One of the earliest documented references of Whamageddon appeared on Maniac-Forum.de in November 2009, an online forum originally linked to German-language video game magazine M! Games. In 2010, GTPlanet, a sim racing-themed online forum, started a similar challenge under the name "GTPlanet vs. Wham! - Last Christmas". The rules were nearly the same, apart from the game having no defined start date and ending at midnight on 31 December, and the presence of the song within the discussion thread itself being prohibited.

In December 2023, the DJ at Sixfields Stadium in Northampton, England, played "Last Christmas" to a crowd of over 7,000 people, with the intention of making everyone present lose the Whamageddon game.

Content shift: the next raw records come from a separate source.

(** The loop of lines 94-100 over any list of indexed outputs. *)
Lemma forEach_addCreated (t : Transaction) (shared : Output)
    (ios : list (nat * Output)) (w w' : Wallet) :
  forEach (addCreated ca t shared) ios w = Returned w' →
  balance w'
  = balance w + sumN (Value <$> filter (λ o, ca = SpendHash o) (snd <$> ios)) ∧
  ownedOutputs w ⊆ ownedOutputs w' ∧
  (∀ id, outputs w !! id = Some {| output := Some shared |} →
         outputs w' !! id = Some {| output := Some shared |}) ∧
  (∀ i o, (i, o) ∈ ios → ca = SpendHash o →
          Transaction_OutputID t i ∈ ownedOutputs w' ∧
          outputs w' !! Transaction_OutputID t i
          = Some {| output := Some shared |}).
Proof.
  revert w. induction ios as [|[i o] ios IH]; intros w.
  - simpl. intros [= <-]. split; [lia|]. split; [done|]. split; [done|].
    intros i o Hin. by apply not_elem_of_nil in Hin.
  - rewrite forEach_cons.
    destruct (addCreated ca t shared w (i, o)) as [w1|] eqn:E; [|discriminate].
    rewrite bind_Returned. intros Hrest.
    apply IH in Hrest as (Hbal & Hown & Hkeep & Hnew).
    rewrite fmap_cons, filter_cons. simpl.
    unfold addCreated in E.
    destruct (decide (ca = SpendHash o)) as [Hpay|Hpay].
    + simpl in E.
      destruct (outputs w !! Transaction_OutputID t i) as [r|] eqn:Hrec;
        [|discriminate].
      injection E as <-. simpl in *.
      split; [rewrite Hbal; symmetry; apply N.add_assoc|].
      split; [set_solver|]. split.
      * intros id Hid. apply Hkeep.
        destruct (decide (Transaction_OutputID t i = id)) as [<-|Hne].
        -- apply lookup_insert_eq.
        -- by rewrite lookup_insert_ne.
      * intros i' o' Hin Hpay'. apply elem_of_cons in Hin as [[= -> ->]|Hin].
        -- split; [set_solver|]. apply Hkeep, lookup_insert_eq.
        -- by apply (Hnew i' o').
    + injection E as <-.
      split; [done|]. split; [done|]. split; [done|].
      intros i' o' Hin Hpay'. apply elem_of_cons in Hin as [[= -> ->]|Hin].
      * done.
      * by apply (Hnew i' o').
Qed.
(** ** Seeding tasks, choosing, padding *)

Lemma seedTask_spec (now i : Z) (w : World) :
  exists t,
    Tasks.seedTask now i w = (Return t, set_drawn (4 + drawn w) w)
    /\ Task.id t = "T" ++ Tasks.pad i 5
    /\ Task.contactId t = "C" ++ Tasks.pad ((i * 13) mod 5000) 5
    /\ seeded_task_ok now t.
Proof.
  unfold Tasks.seedTask, Math_random, ret, bind. cbn beta iota.
  eexists. split; [reflexivity|]. split; [reflexivity|]. split; [reflexivity|].
  unfold seeded_task_ok. cbn [Task.createdAt Task.updatedAt Task.dueDate].
  match goal with
  | |- context [Math_floor (?r * 1000 * 60 * 60 * 24 * 120)] =>
      assert (Hspan : 0 <= Math_floor (r * 1000 * 60 * 60 * 24 * 120) < 10368000000)
  end.
  { unfold upcoming.
    match goal with
    | |- context [frac ?q] => destruct (frac_bounds q) as (H0 & H1)
    end.
    split.
    - apply Qfloor_nonneg. lra.
    - apply Qfloor_lt_Z. change (inject_Z 10368000000) with (10368000000 # 1)%Q. lra. }
  match goal with
  | |- context [Math_floor (?r * 1000 * 60 * 60 * 24 * 30)] =>
      assert (Hdue : 0 <= Math_floor (r * 1000 * 60 * 60 * 24 * 30) < 2592000000)
  end.
  { unfold upcoming.
    match goal with
    | |- context [frac ?q] => destruct (frac_bounds q) as (H0 & H1)
    end.
    split.
    - apply Qfloor_nonneg. lra.
    - apply Qfloor_lt_Z. change (inject_Z 2592000000) with (2592000000 # 1)%Q. lra. }
  match goal with
  | |- context [Math_floor (?r * inject_Z ?d)] =>
      assert (Hupd : 0 <= Math_floor (r * inject_Z d) <= d)
  end.
  { unfold upcoming at 1.
    match goal with
    | |- context [Math_floor (frac ?q * inject_Z _)] =>
        destruct (frac_bounds q) as (H0 & H1)
    end.
    apply floor_scaled; [exact H0 | exact H1 | lia]. }
  split; [lia|]. split; [lia|]. split; [lia|].
  eexists. split; [reflexivity|]. lia.
Qed.
(** [get_sprint_issues] builds its JQL inline; for a non-empty sprint name it
    is the JQL [build_jql] gives for that sprint and status, but for an empty
    sprint name it still holds the clause [sprint = ""], which [build_jql]
    drops. *)
Theorem sprint_jql_vs_build_jql (project_key sprint_name : string)
    (status : option string) :
  (sprint_name <> "" ->
   sprint_jql project_key sprint_name status
   = build_jql project_key (Some sprint_name) status None) /\
  str_contains ("sprint = " ++ dq ++ dq) (sprint_jql project_key "" status) = true.
Proof.
  split.
  - intros Hs.
    assert (E : opt_truthy (Some sprint_name) = true)
      by (simpl; apply negb_true_iff, String.eqb_neq; exact Hs).
    unfold sprint_jql, build_jql; rewrite E; reflexivity.
  - unfold sprint_jql.
    destruct (opt_truthy status).
    + apply (str_contains_app_eq _ _ ("project = " ++ dq ++ project_key ++ dq ++ " AND ")
               (" AND " ++ "status = " ++ dq ++ opt_str status ++ dq)).
      cbn [String.concat app]; rewrite !str_app_assoc; reflexivity.
    + apply (str_contains_app_eq _ _ ("project = " ++ dq ++ project_key ++ dq ++ " AND ") "").
      cbn [String.concat app]; rewrite str_app_nil_r, !str_app_assoc; reflexivity.
Qed.
(** X14 on five places: one batch, submitted on completion. *)
Lemma X14_batches_witness :
  transformPlaceRecords Example.parse emptyContext (Example.places 5)
  = Js.Ok ((Example2.transformed (Example.places 5)).1,
           (Example2.transformed (Example.places 5)).2)
  /\ length (Example2.transformed (Example.places 5)).1
     = S (length (Example.places 5) / 1001).
Proof.
  assert (H : transformPlaceRecords Example.parse emptyContext (Example.places 5)
              = Js.Ok ((Example2.transformed (Example.places 5)).1,
                       (Example2.transformed (Example.places 5)).2))
    by (vm_compute; reflexivity).
  split; [exact H|].
  exact (X14_number_of_batches Example.parse emptyContext _ (Example.places 5) _ H).
Defined.

(** ** What a place row puts *)

(** When the row callback returns, its puts are the site-metadata record,
    the records of the visits and the records of the typed inputs, in this
    order; no term was extracted, so no entry comes from the title, the
    host name or the tags. *)
Lemma rowPuts_shape url_parse (ctx : context) (persisted : gset string)
  (objs objs' : list hierInfo) (row : placeRow) (new : list put) :
  rowPuts url_parse ctx persisted objs row = Js.Ok (new, objs') ->
  new = (infoKey row, infoValue ctx row (bool_decide (hostOf row ∉ persisted)))
        :: flat_map (visitPuts row)
             (default [] (ctx.(visitsByPlaceId) !! row.(place_id)))
        ++ flat_map
             (inputPuts url_parse row
                (default [] (ctx.(inputHistoryByPlaceId) !! row.(place_id))))
             (default [] (ctx.(inputHistoryByPlaceId) !! row.(place_id))).
Proof.
  unfold rowPuts. rewrite extractTermsForPlace_result.
  destruct (omap _ _); [|discriminate].
  destruct (forallb _ _); [|discriminate].
  simpl. intros H. injection H as <- _. reflexivity.
Qed.

Lemma unbatched_fold_grows url_parse (ctx : context) (rows : list placeRow) :
  forall st st',
    Js.foldM (unbatched_row url_parse ctx) st rows = Js.Ok st' ->
    (exists more, st'.1.1 = st.1.1 ++ more)
    /\ st'.1.2 = list_to_set (hostOf <$> rows) ∪ st.1.2.
Proof.
  induction rows as [|row rows IH]; intros [[puts persisted] objs] st' Hrun;
    simpl in Hrun.
  - injection Hrun as <-. simpl. split; [exists []; rewrite app_nil_r; reflexivity|].
    set_solver.
  - destruct (rowPuts url_parse ctx persisted objs row) as [[new objs']|e];
      simpl in Hrun; [|discriminate].
    destruct (IH _ _ Hrun) as [[more Hmore] Hper]. simpl in *. split.
    + exists (new ++ more). rewrite Hmore, app_assoc. reflexivity.
    + rewrite Hper. set_solver.
Qed.

(** The puts of a row of the scan are among the puts of the scan, and they
    were made with the reversed hosts of the rows before it on record. *)
Lemma unbatched_row_of_scan url_parse (ctx : context)
  (before after : list placeRow) (row : placeRow) (puts : list put) :
  unbatched url_parse ctx (before ++ row :: after) = Js.Ok puts ->
  exists objs objs' new,
    rowPuts url_parse ctx (list_to_set (hostOf <$> before)) objs row
    = Js.Ok (new, objs')
    /\ forall p, p ∈ new -> p ∈ puts.
Proof.
  unfold unbatched. rewrite foldM_app.
  destruct (Js.foldM _ _ before) as [[[puts1 per1] objs1]|e] eqn:Hbefore;
    simpl; [|discriminate].
  destruct (unbatched_fold_grows _ _ _ _ _ Hbefore) as [_ Hper]. simpl in Hper.
  destruct (rowPuts url_parse ctx per1 objs1 row) as [[new objs']|e] eqn:Hrow;
    simpl; [|discriminate].
  destruct (Js.foldM _ _ after) as [[[puts2 per2] objs2]|e] eqn:Hafter;
    simpl; [|discriminate].
  intros H. injection H as <-.
  destruct (unbatched_fold_grows _ _ _ _ _ Hafter) as [[more Hmore] _].
  simpl in Hmore.
  exists objs1, objs', new. split.
  - rewrite <- Hrow. f_equal. rewrite Hper. set_solver.
  - intros p Hp. rewrite Hmore. set_solver.
Qed.
Lemma agent_update (self : BasePluginAgent) (s : AgentState) (u : Update) :
  agent_node self w s = Ok u ->
  length (u_messages u) = 1%nat
  /\ u_current_agent u = Some (name (agent_metadata self))
  /\ exists ctx, u_plugin_context u = Some ctx
                 /\ last_plugin ctx = Some (name (agent_metadata self)).
Proof.
  unfold agent_node. destruct (get_system_prompt self); [|done].
  cbn [mbind Outcome_bind]. destruct (_bound_model self); [|done].
  destruct (agent_invoke w _ _); [|done]. cbn [mbind Outcome_bind].
  destruct (default _ (plugin_context s)); [|done].
  intros [= <-]. cbn. split; [done|]. split; [done|]. by eexists.
Qed.

(** A successful step only appends to the messages, and a coordinator
    or agent step appends exactly one. *)
Lemma step_messages (n n' : Node) (s s' : AgentState) :
  step o w n s = Ok (n', s') ->
  exists added,
    messages s' = (messages s ++ added)%list
    /\ ((if counts_hop n then 1 else 0) <= length added)%nat
    /\ session_id s' = session_id s /\ error s' = error s.
Proof.
  destruct n; cbn [step counts_hop].
  - destruct (_coordinator_node o w s) as [u|] eqn:Hu; [|done].
    cbn [mbind Outcome_bind]. destruct (coordinator_edge _); [|done].
    cbn [mbind Outcome_bind]. intros [= _ <-].
    apply coordinator_update in Hu as (Hl & _).
    exists (u_messages u). cbn. by rewrite Hl.
  - destruct (control_tools_node w _) as [ms|]; [|done]. cbn [mbind Outcome_bind].
    destruct (control_tools_edge _ _); [|done]. cbn [mbind Outcome_bind].
    intros [= _ <-]. exists ms. cbn. repeat split; lia.
  - destruct (graph_agents (graph o) !! plugin) as [a|]; [|done].
    destruct (agent_node a w s) as [u|] eqn:Hu; [|done].
    cbn [mbind Outcome_bind]. intros [= _ <-].
    apply agent_update in Hu as (Hl & _).
    exists (u_messages u). cbn. by rewrite Hl.
  - destruct (plugin_tools_node w _ _) as [ms|]; [|done]. cbn [mbind Outcome_bind].
    intros [= _ <-]. exists ms. cbn. repeat split; lia.
  - destruct (_finalizer_node w s) as [u|] eqn:Hu; [|done].
    cbn [mbind Outcome_bind]. intros [= _ <-].
    exists (u_messages u). cbn. repeat split; lia.
  - intros [= _ <-]. exists []. rewrite app_nil_r. cbn. repeat split; lia.
Qed.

He later apologized, after facing criticism.

== Gameplay ==
Rules from a purported "official" Whamageddon website:
- The player must go as long as possible without hearing Wham!'s Christmas song, "Last Christmas"
- The game starts on 1 December and ends at the end of 24 December
- Only the original version of "Last Christmas" applies, the player can listen to remixes and covers of the song
- The player is out as soon as they recognise the original version of the song
- The player may post "#Whamageddon" on social media as soon as they lose the game
- Players can play "player vs player" if they wish, by deliberately playing the song to friends to get them out of the game, although it is not encouraged

Once a player has lost they are sent to 'Whamhalla', from whence they are unable to return until the game begins again the next year.

== Alternative variations ==

Other variations of Whamageddon exist. In one variation called Wham!Hunter, players get a point each time they hear the song. This allows enjoyment of Christmas music and not having to worry when walking through a shopping centre or when the radio is playing in the car. Radio industry Web site RadioInsight defined Whamageddon as starting on November 1, the traditional launch date for the earliest adopters of the all-Christmas music radio format.